Mere days into their honeymoon at the Ashdown Forest Hotel, Georgie (renamed George by her husband) must have had a ghostly suspicion—or perhaps simply seen the poorly hidden fact—that Yeats was still writing wistful letters to Iseult. Another newlywed might have told Yeats to take a long walk into the Lake of Innisfree. Instead, playing on their mutual interest in spiritualism and the occult, George tried a novel approach to saving her marriage.

“On the afternoon of October 24th 1917, four days after my marriage,” wrote Yeats, “my wife surprised me by attempting automatic writing. What came in disjointed sentences, in almost illegible writing, was so exciting, sometimes so profound, that I persuaded her to give an hour or two day after day to the unknown writer.” Automatic writing, where, according to believers, a spirit guides the pencil of a living medium as he or she writes out the spirit’s message, wasn’t unheard of at the time. Starting with Victorianism, and resurging after a generation perished in World War I, spiritualist experiments to communicate with the dead via table turning, tarot, séances, and the occult had fascinated western society. George’s new husband was one of the fascinated. Throwing away his correspondence with his former flames, Yeats’ became obsessed with his new wife. He now had a live-in medium.
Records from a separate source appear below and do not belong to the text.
Lemma spec_engine r ids p : engine_ok p ->
  wp (on_scheduler (GM:=GM) (update_obj r (set_spec_token_ids ids))) (fun _ p' => engine_ok p') p.
Proof.
  intros (R & W & K & S & I & Hg & Hs & Hc). apply wp_zoom, wp_modify. exists R, W, K, S. cbn [fst snd objs set_objs].
  split; [by apply sched_spec|]. split; [done|].
  assert (Hx : forall x, exists l, (<[r := set_spec_token_ids ids (objs p.1 r)]> (objs p.1)) x = set_spec_token_ids l (objs p.1 x)).
  { intros x. destruct (decide (x = r)) as [->|]; [rewrite fn_lookup_insert; by eexists|].
    rewrite fn_lookup_insert_ne by done. exists (spec_token_ids (objs p.1 x)). by destruct (objs p.1 x). }
  split; intros x Hr; destruct (Hx x) as [l ->]; [by destruct (Hs x Hr); constructor|by apply Hc].
Qed.

Lemma engine_grammar p g : engine_ok p -> grammars_rep g -> engine_ok (p.1, g).
Proof. intros (R & W & K & S & I & Hg & Hs & Hc) Hg'. by exists R, W, K, S. Qed.

(** Drafts are validated where the grammar of the request advances. *)
Lemma validate_ok e q drafts p : engine_ok p ->
  wp (validate_drafts e q drafts) (fun ids p' => ids `prefix_of` drafts /\ p'.1 = p.1 /\ engine_ok p') p.
Proof.
  intros I. assert (Hg : grammars_rep p.2) by (by destruct I as (R & W & K & S & _ & Hg & _)).
  unfold validate_drafts. apply wp_bind, wp_zoom. eapply wp_mono; [by apply grammars_should_advance|].
  intros b g1 [Hg1 Hb]. destruct b; [|apply wp_ret; split; [done|]; split; [done|by apply engine_grammar]].
  specialize (Hb eq_refl). apply andb_true_iff in Hb as [_ Hb]. apply wp_bind, wp_get, wp_bind. cbn [snd]. rewrite Hb. apply wp_ret.
  apply wp_zoom. eapply wp_mono; [by apply grammars_validate|]. intros l g2 [Hl Hg2]. cbn [fst snd].
  split; [done|]. split; [done|by apply engine_grammar].
Qed.

Lemma update_drafts_engine drafts p : engine_ok p ->
  wp (update_draft_token_ids drafts) (fun _ p' => engine_ok p') p.
Proof.
  intros I. unfold update_draft_token_ids. apply (wp_for_each (fun _ _ p' => engine_ok p')); [done|].
  intros l1 [id ids] l2 p1 _ I1. apply wp_bind, wp_zoom. unfold live_request. apply wp_bind, wp_get, wp_ret. cbn [fst snd].
  replace (p1.1, p1.2) with p1 by (by destruct p1).
  destruct (requests p1.1 !! id ≫= _) as [r|]; [|by apply wp_ret].
  apply wp_bind, wp_zoom, wp_obj'. replace (p1.1, p1.2) with p1 by (by destruct p1).
  destruct (is_prefill_chunk _); [by apply spec_engine|]. apply wp_bind. eapply wp_mono; [by apply validate_ok|].
  intros l p2 (_ & _ & I2). by apply spec_engine.
Qed.

(** ** Adding, pausing and resetting *)

(** A request the engine takes: its reference and its id are new. *)
Record takes (p : Engine) (r : Z) (q : Request) : Prop := {
  ta_fresh : forall id, requests p.1 !! id <> Some r;
  ta_id : requests p.1 !! request_id q = None;
  ta_new : new_ok cfg sz q;
  ta_sampling : sampling_ok q
}.

Lemma add_engine p r q : engine_ok p -> takes p r q ->
  wp (on_scheduler (GM:=GM) (scheduler_add_request h r)) (fun _ p' => engine_ok p' /\ objs p'.1 r = q)
    (set_objs (<[r := q]> (objs p.1)) p.1, p.2).
Proof.
  intros (R & W & K & S & I & Hg & Hs & Hc) [T1 T2 T3 T4]. apply wp_zoom. cbn [fst snd].
  assert (Hr : r ∉ R ++ W ++ K).
  { intros Hr. apply (T1 (request_id (objs p.1 r))). by apply (sk_requests _ _ _ _ _ _ _ I). }
  assert (E : <[r := q]> (objs p.1) r = q) by apply fn_lookup_insert.
  eapply wp_mono; [apply (add_request_ok cfg order sz h _ R W K S r (sched_fresh cfg sz _ R W K S r q I Hr) Hr)|].
  - cbn [objs requests set_objs]. by rewrite E.
  - cbn [objs set_objs]. by rewrite E.
  - intros _ s' (W' & K' & I' & HP & Eo). cbn [fst snd]. rewrite Eo. cbn [objs set_objs]. split; [|done].
    assert (Ho : forall x, x ∈ R ++ W ++ K -> (<[r := q]> (objs p.1)) x = objs p.1 x).
    { intros x Hx. apply fn_lookup_insert_ne. by intros ->. }
    exists R, W', K', S. cbn [fst snd]. rewrite Eo. cbn [objs set_objs]. split; [done|]. split; [done|]. split.
    + intros x. rewrite elem_of_app, HP, elem_of_cons. intros [Hx|[->|Hx]]; [rewrite Ho by set_solver; apply Hs; set_solver|by rewrite E|].
      rewrite Ho by set_solver. apply Hs. set_solver.
    + intros x Hx. rewrite Ho by set_solver. by apply Hc.
Qed.

Lemma pause_engine v p : engine_ok p -> engine_ok (set_pause_state v p.1, p.2).
Proof. intros (R & W & K & S & I & Hg & Hs & Hc). exists R, W, K, S. split; [by destruct I; constructor|done]. Qed.

Lemma reset_prefix_engine b p : engine_ok p ->
  wp (on_scheduler (GM:=GM) (scheduler_reset_prefix_cache b)) (fun ok p' => engine_ok p' /\ (b = true -> ok = true)) p.
Proof.
  intros (R & W & K & S & I & Hg & Hs & Hc). apply wp_zoom.
  eapply wp_mono; [by apply (reset_prefix_cache_ok cfg C order Horder sz Hsz p.1 R W K S b I)|].
  intros ok s' (Hok & R' & W' & S' & I' & Hst & Hcase). split; [|done]. exists R', W', K, S'. cbn [fst snd].
  split; [done|]. split; [done|]. split.
  - intros r Hr. eapply static_sampling; [apply Hst|]. apply Hs. destruct b.
    + destruct Hcase as [-> HP]. rewrite elem_of_app, elem_of_app, HP in Hr. set_solver.
    + by destruct Hcase as (-> & -> & _).
  - destruct b; [destruct Hcase as [-> _]; set_solver|]. destruct Hcase as (-> & _ & _ & ->). done.
Qed.

Lemma reset_encoder_engine p : engine_ok p ->
  wp (on_scheduler (GM:=GM) reset_encoder_cache) (fun _ p' => engine_ok p') p.
Proof.
  intros (R & W & K & S & I & Hg & Hs & Hc). apply wp_zoom, wp_zoom, wp_modify. exists R, W, K, S. cbn [fst snd].
  split; [|done]. destruct I as [H1 H2 H3 H4 H5 H6 H7 H8 H9 H10 H11 H12 H13 H14 H15]. constructor; try done.
  - cbn [encoder_cache_manager set_encoder_cache_manager]. apply (reset_ok sz Hsz).
    pose proof (total_mono sz Hsz ∅ (cached (encoder_cache_manager p.1)) (map_empty_subseteq _)) as Ht.
    unfold total at 1 in Ht. rewrite map_to_list_empty in Ht. change (zsum _) with 0 in Ht at 1. destruct H12. lia.
Qed.

(** ** The operations of the engine *)

Section core.
Context {EX Fut : Type} {XI : Executor EX Fut} (ecfg : EngineConfig).
Context (key_order : gset string -> list string) (Hkeys : forall s, NoDup (key_order s)).
Context (Hreset : forall e, wp ex_reset_mm_cache (fun _ _ => True) e /\ wp ex_reset_encoder_cache (fun _ _ => True) e).
#[local] Notation Core := (@EngineCore KV EC GM EX Fut).

Lemma abort_pending o ids (c : Core) : pending_ok o (engine c) ->
  wp (abort_requests key_order ids) (fun _ c' => pending_ok o (engine c') /\
    forall mo, runner_answers o mo (engine c).1 -> runner_answers o mo (engine c').1) c.
Proof. intros I. apply wp_bind, wp_zoom. eapply wp_mono; [by apply (finish_pending o)|]. intros l p' H. by apply wp_ret. Qed.

Lemma process_aborts_ok o (c : Core) : pending_ok o (engine c) ->
  wp (process_aborts_queue key_order) (fun _ c' => pending_ok o (engine c') /\
    forall mo, runner_answers o mo (engine c).1 -> runner_answers o mo (engine c').1) c.
Proof.
  intros I. apply wp_bind, wp_get. destruct (aborts_queue c); [by apply wp_ret|]. apply wp_bind, wp_modify.
  by eapply wp_mono; [apply (abort_pending o)|].
Qed.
The clairvoyant couple were inexhaustible. In their first three years together, they averaged three automatic writing sessions a week, creating 4,000 pages of material dictated by the spirits through George to her husband. Conveniently, the spirits got to work extracting Yeats from his obsession with Maud and Iseult. Their advice didn’t end there: They suggested he switch to a healthier diet, hinted when George was ovulating so the couple could have a baby, and offered helpful suggestions on how Yeats could make sex more enjoyable for George.

Georgie Hyde-Lees and W.B. Yeats
Georgie Hyde-Lees and W.B. Yeats (via Wikimedia Commons)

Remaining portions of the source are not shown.